FOOD AND DRUG ADMINISTRATION (FDA):  
As required by law, we may disclose to the FDA health information relative to adverse effects with respect to products, product defects, or post marketing surveillance information to enable product recalls, repairs, or replacement.

WORKERS COMPENSATION:  
We may disclose health information to the extent authorized by and to the extent necessary to comply with laws relating to workers compensation or other similar programs established by law.

PUBLIC HEALTH:  
As required by law, we may disclose your health information to public health or legal authorities as required by law, as well as for preventing or controlling disease, injury, or disability.

RESEARCH:  
We may disclose information to researchers when an institutional review board that has reviewed the research proposal, and established protocols to ensure the privacy of your health information has approved their research.

CORRECTIONAL INSTITUTIONS:
Should you be an inmate of a correctional institution, we may disclose to the institution or agents thereof health information necessary for your health and the health and safety of other individuals.  An inmate does not have the right to the Notice of Privacy Practices.

LAW ENFORCEMENT:  
Under certain conditions, we may disclose your health information to law enforcement officials.  Some of the reasons for such a disclosure may include, but are not limited to:  (1) it is required by law or some other legal process; (2) it is necessary to locate or identify a suspect, fugitive, material witness, or missing person; and (3) it is necessary to provide evidence of a crime that occurred on our premises.

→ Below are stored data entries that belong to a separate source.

(** C6, as the code has it.  On a catalog where no table name matches
    [sqlite_%] and every table name holds no single quote and, written
    unquoted as the argument of the pragma, is read by the tokenizer as
    that same name, [_get_sqlite_schema] of [Data_Base_Manager.py] and the
    SQLite branch of [_get_schema_details] of [fast_api.py] return the
    same text and leave the cursor in the same state: one section per
    table of the catalog, in catalog order, with one line per column.
    The reading [read_bare] is any function: the tokenizer is not in the
    repository, and a name it reads as another name (between brackets or
    double quotes, after a blank) is outside the premise. *)
Theorem sqlite_inspectors_agree (cursor : string) (w : world) :
  Forall (fun t => like_sqlite_ (tbl_name t) = false
                   /\ has_quote (tbl_name t) = false
                   /\ read_bare (tbl_name t) = Some (tbl_name t)) cat ->
  Data_Base_Manager._get_sqlite_schema (D:=engine) cursor w
  = fast_api._get_schema_details (D:=engine) cursor "SQLite" w
  /\ (Data_Base_Manager._get_sqlite_schema (D:=engine) cursor w).2
     = Returned (schema_text cat).
Proof.
  intros Hall.
  assert (Data_Base_Manager._get_sqlite_schema (D:=engine) cursor w
          = (match cat with [] => after_select_name | _ :: _ => after_table_info end,
             Returned (schema_text cat))) as Ha.
  { unfold Data_Base_Manager._get_sqlite_schema.
    rewrite (bind_returned _ _ _ _ _
               (execute_answer cursor Data_Base_Manager.sqlite_tables_sql w _ _ eq_refl)).
    rewrite (bind_returned _ _ _ _ _ (fetchall_pending cursor _)).
    cbn [pending description].
    rewrite filter_all.
    - rewrite (bind_returned _ _ _ _ _
                 (for_each_sqlite_table_quoted cursor cat [] _
                    (Forall_impl _ _ _ Hall (fun t H => proj1 (proj2 H))))).
      by destruct cat.
    - eapply Forall_impl; [exact Hall|]. intros t (Hl & _). by rewrite Hl. }
  split; [|by rewrite Ha]. rewrite Ha.
  unfold fast_api._get_schema_details, try_except.
  change (String.eqb "SQLite" "SQLite") with true. cbv iota.
  assert ((cursor_execute (Driver:=engine) cursor
             "SELECT name FROM sqlite_master WHERE type='table';" ;;;
           tables <- cursor_fetchall (Driver:=engine) cursor ;;
           for_each (fast_api.sqlite_table (D:=engine) cursor) tables []) w
          = (match cat with [] => after_select_name | _ :: _ => after_table_info end,
             Returned (map (fun t => table_section cat (tbl_name t)) cat))) as Hb.
  { rewrite (bind_returned _ _ _ _ _
               (execute_answer cursor
                  "SELECT name FROM sqlite_master WHERE type='table';" w _ _ eq_refl)).
    rewrite (bind_returned _ _ _ _ _ (fetchall_pending cursor _)).
    cbn [pending description].
    rewrite (for_each_sqlite_table_bare cursor cat [] _
               (Forall_impl _ _ _ Hall (fun t H => proj2 H))).
    by destruct cat. }
  by rewrite (bind_returned _ _ _ _ _ Hb).
Qed.

End sqlite_schema.

(** ** The sample databases *)

Section samples.
Import Data_Base_Manager sqlite3_model examples.

#[local] Existing Instance platform.


(** On [app.db]: a failing schema request for another target keeps the
    cached connection. *)
Lemma connections_never_evicted_witness :
  connections (get_schema (D:=app) oracle_db connected).1
    !! "SQLite_app.db_None" = Some (Some "app.db").
Proof.
  apply (connections_never_evicted (D:=app) connected "SQLite_app.db_None"
           (Some "app.db") eq_refl).
Defined.

(** On a file that cannot be opened, the caller sees the [KeyError]. *)
Lemma sqlite_connection_error_masked_witness :
  get_connection_enter (D:=app) missing_db (init w0)
  = (init w0, Raised (KeyError "SQLite_/nowhere/app.db_None")).
Proof.
  exact (proj1 (sqlite_connection_error_masked (D:=app) (init w0) missing_db w0
                  (ConnectionError "Failed to connect to database: unable to open database file")
                  eq_refl eq_refl eq_refl)).
Defined.

(** On [app.db]: credentials and port do not matter once the target is
    cached. *)
Lemma cached_connection_ignores_credentials_witness :
  get_connection_enter (D:=app) app_db_as_admin connected
  = (connected, Returned (Some "app.db"))
  /\ get_connection_enter (D:=app) app_db connected
     = get_connection_enter (D:=app) app_db_as_admin connected.
Proof.
  exact (cached_connection_ignores_credentials (D:=app) connected app_db app_db_as_admin
           (Some "app.db") eq_refl eq_refl eq_refl eq_refl).
Defined.

(** On the dialect [Oracle]: the message is about [cursor], not about the
    dialect. *)
Lemma get_schema_unsupported_type_witness :
  (get_schema (D:=app) oracle_db (init w0)).2
  = Returned (<["success" := VBool false]>
                (<["message" :=
                     VStr "Failed to get schema: Database connection failed: 'NoneType' object has no attribute 'cursor'"]> ∅)).
Proof.
  rewrite (get_schema_unsupported_type (D:=app) oracle_db (init w0));
    [reflexivity|discriminate..|reflexivity].
Defined.

(** On the dialect [Oracle]: status 500, and the text of the nested
    exception with status 400 in the detail. *)
Lemma get_schema_handler_failure_is_500_witness :
  (api.get_schema (D:=app) oracle_db (init w0)).2
  = Raised (HTTPException 500
              (VStr "Failed to retrieve schema: 400: Failed to get schema: Database connection failed: 'NoneType' object has no attribute 'cursor'")).
Proof.
  rewrite (get_schema_handler_failure_is_500 (D:=app) oracle_db (init w0)
             (store (conn_key oracle_db) None w0 (init w0))
             (<["success" := VBool false]>
                (<["message" :=
                     VStr "Failed to get schema: Database connection failed: 'NoneType' object has no attribute 'cursor'"]> ∅))
             (VBool false)
             (VStr "Failed to get schema: Database connection failed: 'NoneType' object has no attribute 'cursor'"));
    reflexivity.
Defined.

(** On [app.db]: the names of the tables, as a table with one column. *)
Lemma execute_query_rows_and_columns_witness :
  (execute_query (D:=app) "SELECT name FROM sqlite_master WHERE type='table';"
     app_db (init w0)).2
  = Returned (Some {| df_rows := [[VStr "users"]]; df_columns := [VStr "name"] |}).
Proof.
  rewrite (execute_query_rows_and_columns (D:=app)
             "SELECT name FROM sqlite_master WHERE type='table';" app_db (init w0)
             (store (conn_key app_db) (Some "app.db") w0 (init w0)) "app.db" "app.db"
             w0 {| pending := [[VStr "users"]]; description := Some [describe "name"] |}
             after_select_name
             (store (conn_key app_db) (Some "app.db") after_select_name (init w0))
             [describe "name"] [VStr "name"] [[VStr "users"]]);
    [reflexivity..| |reflexivity|reflexivity].
  repeat constructor.
Defined.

MILITARY ACTIVITY AND NATIONAL SECURITY, PROTECTIVE SERVICES:   
Under certain conditions, we may disclose your health information if you are or were enlisted in the Armed Forces for activities deemed necessary by appropriate military command authorities.  If you are a member of foreign military service, we may disclose, in certain circumstances, your information to the foreign military authority.  We may also disclose your protected health information to authorized federal officials for conducting national security and intelligence activities, and for the protection of the President, other authorized persons, or heads of state.

NOTICE OF PRIVACY PRACTICES AVAILABILITY:  
This notice will be prominently posted in the office where registration occurs.  Patients will be provided a hard copy and the notice will be maintained on our website for downloading.